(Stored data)
(** * Storm.App: the application lifecycle coordinator

    A shallow embedding of [src/Storm.App.js] and the lifecycle properties
    proved about it.

    The module keeps process-wide state ([_apps], [_isDocReady],
    [_lockBarrier], the listeners of its private [_observable]) and every
    [App] instance keeps its own fields.  Methods of an instance are modelled
    as programs over the instance ([Prog App]), module-level functions as
    programs over the module state ([Prog World]); both emit the observable
    effects of a run (events triggered, callbacks invoked, console
    diagnostics) and may end with an uncaught exception.

    User callbacks are modelled by what they do to the [config] object they
    receive and by whether they raise.  A callback that calls back into the
    App API while it runs is outside this model. *)

From Stdlib Require Import ZArith Lia Bool.
From stdpp Require Import base list strings gmap.

Local Open Scope string_scope.
Local Open Scope list_scope.
Local Open Scope nat_scope.

(** ** Values and callbacks *)

(** [config] is a plain JS object used as a string-keyed map. *)
Abbreviation Config := (gmap string Z).

(** How a call of a user function ends. *)
Inductive completion := Returns | Raises.

(** A user function: a name to recognise it in the effect log, and its
    behaviour on the [config] object it is handed.  [config] is passed by
    reference, so the function's mutations are its first result; they
    persist also when the function raises. *)
Record callback := Callback {
  cb_name : string;
  cb_run : Config -> Config * completion
}.

(** What may be handed to [setup], [start] and [end].  The module never
    applies a registered value directly: it evaluates [v.call(null, ...)],
    so what matters of a value is whether [_.isFunction] accepts it,
    whether it is truthy, and what its [call] property is:
    - [JFun f]: a function [f], with the [call] every function inherits
      from [Function.prototype];
    - [JFalsy]: a falsy non-function ([null], [undefined], [0], ...);
      reading [call] off it raises or yields [undefined];
    - [JTruthy]: a truthy non-function without a callable [call] property
      ([42], [{}], ...);
    - [JCallable m]: a truthy non-function whose [call] property is the
      function [m] ([{call: function(thisArg, config) {...}}]).
    Built-in prototypes are taken as the language defines them. *)
Inductive jsval :=
| JFun (f : callback)
| JFalsy
| JTruthy
| JCallable (m : callback).

Definition truthy (v : jsval) : bool :=
  match v with JFalsy => false | _ => true end.

(** [_.isFunction] *)
Definition isFunction (v : jsval) : bool :=
  match v with JFun _ => true | _ => false end.

(** Whether [v.call] is a function. *)
Definition callable (v : jsval) : bool :=
  match v with JFun _ | JCallable _ => true | _ => false end.

(** The [function() {}] of [_initialize]. *)
Definition noop : callback := Callback "" (fun c => (c, Returns)).

(** ** Observable effects *)

Inductive transition := Initialize | Unload.
Inductive phase := PSetup | PStart | PEnd.
Inductive arg := AApp (i : nat) | AConfig (c : Config).

(** [Enter] is a ghost marker: the body of a one-shot transition of app
    [i] started to execute (for [Unload]: it passed the [_hasInitialized]
    test).  [Trigger i ev p] is [this.trigger(ev, p)] on app [i], with the
    contents of the payload at that moment.  [Call i p name args] is the
    evaluation of [v.call(null, args...)] for a value [v] registered on
    app [i]: [name] is the function it runs, [v] itself or [v]'s own
    [call] property. *)
Inductive effect :=
| Enter (i : nat) (t : transition)
| Trigger (i : nat) (ev : string) (payload : option Config)
| Call (i : nat) (p : phase) (name : string) (args : list arg)
| ConsoleError (msg : string).

(** ** Programs: state, effect log and uncaught exceptions *)

Inductive result (A : Type) :=
| Ok (x : A)
| Throw.
Arguments Ok {A} x.
Arguments Throw {A}.

Definition Prog (S A : Type) : Type := S -> S * list effect * result A.

Definition ret {S A} (x : A) : Prog S A := fun s => (s, [], Ok x).
Definition throw {S A} : Prog S A := fun s => (s, [], Throw).
Definition bind {S A B} (m : Prog S A) (k : A -> Prog S B) : Prog S B :=
  fun s =>
    match m s with
    | (s1, e1, Ok x) =>
        match k x s1 with
        | (s2, e2, r) => (s2, e1 ++ e2, r)
        end
    | (s1, e1, Throw) => (s1, e1, Throw)
    end.
Definition get {S} : Prog S S := fun s => (s, [], Ok s).
Definition modify {S} (f : S -> S) : Prog S unit := fun s => (f s, [], Ok tt).
Definition emit {S} (e : effect) : Prog S unit := fun s => (s, [e], Ok tt).

Declare Scope prog_scope.
Delimit Scope prog_scope with prog.
Notation "x ← y ; z" := (bind y (fun x => z))
  (at level 20, y at level 100, z at level 200) : prog_scope.
Notation "x ;; z" := (bind x (fun _ => z))
  (at level 100, z at level 200, right associativity) : prog_scope.
Local Open Scope prog_scope.

(** Sequential iteration: [_.each] over an array, a [for] loop over a
    snapshot of an array, and the dispatch of an event to its listeners in
    subscription order.  An exception ends the iteration. *)
Fixpoint each {S X} (f : X -> Prog S unit) (xs : list X) : Prog S unit :=
  match xs with
  | [] => ret tt
  | x :: rest => f x;; each f rest
  end.

(** ** The App instance *)

Record App := mkApp {
  config : Config;
  setupCalls : list jsval;
  endCall : jsval;
  startCall : jsval;
  _hasInitialized : bool;
  _isIgnited : bool;
  autoStart : bool;
  autoEnd : bool;
  (** the [ran] flags of the two [_.once] wrappers made by the constructor *)
  _initialize_ran : bool;
  _unload_ran : bool
}.

Definition set_config (c : Config) (a : App) : App :=
  mkApp c (setupCalls a) (endCall a) (startCall a) (_hasInitialized a)
        (_isIgnited a) (autoStart a) (autoEnd a) (_initialize_ran a) (_unload_ran a).
Definition set_setupCalls (l : list jsval) (a : App) : App :=
  mkApp (config a) l (endCall a) (startCall a) (_hasInitialized a)
        (_isIgnited a) (autoStart a) (autoEnd a) (_initialize_ran a) (_unload_ran a).
Definition set_endCall (v : jsval) (a : App) : App :=
  mkApp (config a) (setupCalls a) v (startCall a) (_hasInitialized a)
        (_isIgnited a) (autoStart a) (autoEnd a) (_initialize_ran a) (_unload_ran a).
Definition set_startCall (v : jsval) (a : App) : App :=
  mkApp (config a) (setupCalls a) (endCall a) v (_hasInitialized a)
        (_isIgnited a) (autoStart a) (autoEnd a) (_initialize_ran a) (_unload_ran a).
Definition set_hasInitialized (b : bool) (a : App) : App :=
  mkApp (config a) (setupCalls a) (endCall a) (startCall a) b
        (_isIgnited a) (autoStart a) (autoEnd a) (_initialize_ran a) (_unload_ran a).
Definition set_isIgnited (b : bool) (a : App) : App :=
  mkApp (config a) (setupCalls a) (endCall a) (startCall a) (_hasInitialized a)
        b (autoStart a) (autoEnd a) (_initialize_ran a) (_unload_ran a).
Definition set_initialize_ran (b : bool) (a : App) : App :=
  mkApp (config a) (setupCalls a) (endCall a) (startCall a) (_hasInitialized a)
        (_isIgnited a) (autoStart a) (autoEnd a) b (_unload_ran a).
Definition set_unload_ran (b : bool) (a : App) : App :=
  mkApp (config a) (setupCalls a) (endCall a) (startCall a) (_hasInitialized a)
        (_isIgnited a) (autoStart a) (autoEnd a) (_initialize_ran a) b.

Task item => Above are the lines; repeat exactly the ones from the line containing "evaluation of [v.call(null, args...)]" down to the line containing "(at level 100, z", both inclusive.

Exercise answer =>
    evaluation of [v.call(null, args...)] for a value [v] registered on
    app [i]: [name] is the function it runs, [v] itself or [v]'s own
    [call] property. *)
Inductive effect :=
| Enter (i : nat) (t : transition)
| Trigger (i : nat) (ev : string) (payload : option Config)
| Call (i : nat) (p : phase) (name : string) (args : list arg)
| ConsoleError (msg : string).

(** ** Programs: state, effect log and uncaught exceptions *)

Inductive result (A : Type) :=
| Ok (x : A)
| Throw.
Arguments Ok {A} x.
Arguments Throw {A}.

Definition Prog (S A : Type) : Type := S -> S * list effect * result A.

Definition ret {S A} (x : A) : Prog S A := fun s => (s, [], Ok x).
Definition throw {S A} : Prog S A := fun s => (s, [], Throw).
Definition bind {S A B} (m : Prog S A) (k : A -> Prog S B) : Prog S B :=
  fun s =>
    match m s with
    | (s1, e1, Ok x) =>
        match k x s1 with
        | (s2, e2, r) => (s2, e1 ++ e2, r)
        end
    | (s1, e1, Throw) => (s1, e1, Throw)
    end.
Definition get {S} : Prog S S := fun s => (s, [], Ok s).
Definition modify {S} (f : S -> S) : Prog S unit := fun s => (f s, [], Ok tt).
Definition emit {S} (e : effect) : Prog S unit := fun s => (s, [e], Ok tt).

Declare Scope prog_scope.
Delimit Scope prog_scope with prog.
Notation "x ← y ; z" := (bind y (fun x => z))
  (at level 20, y at level 100, z at level 200) : prog_scope.
Notation "x ;; z" := (bind x (fun _ => z))
  (at level 100, z at level 200, right associativity) : prog_scope.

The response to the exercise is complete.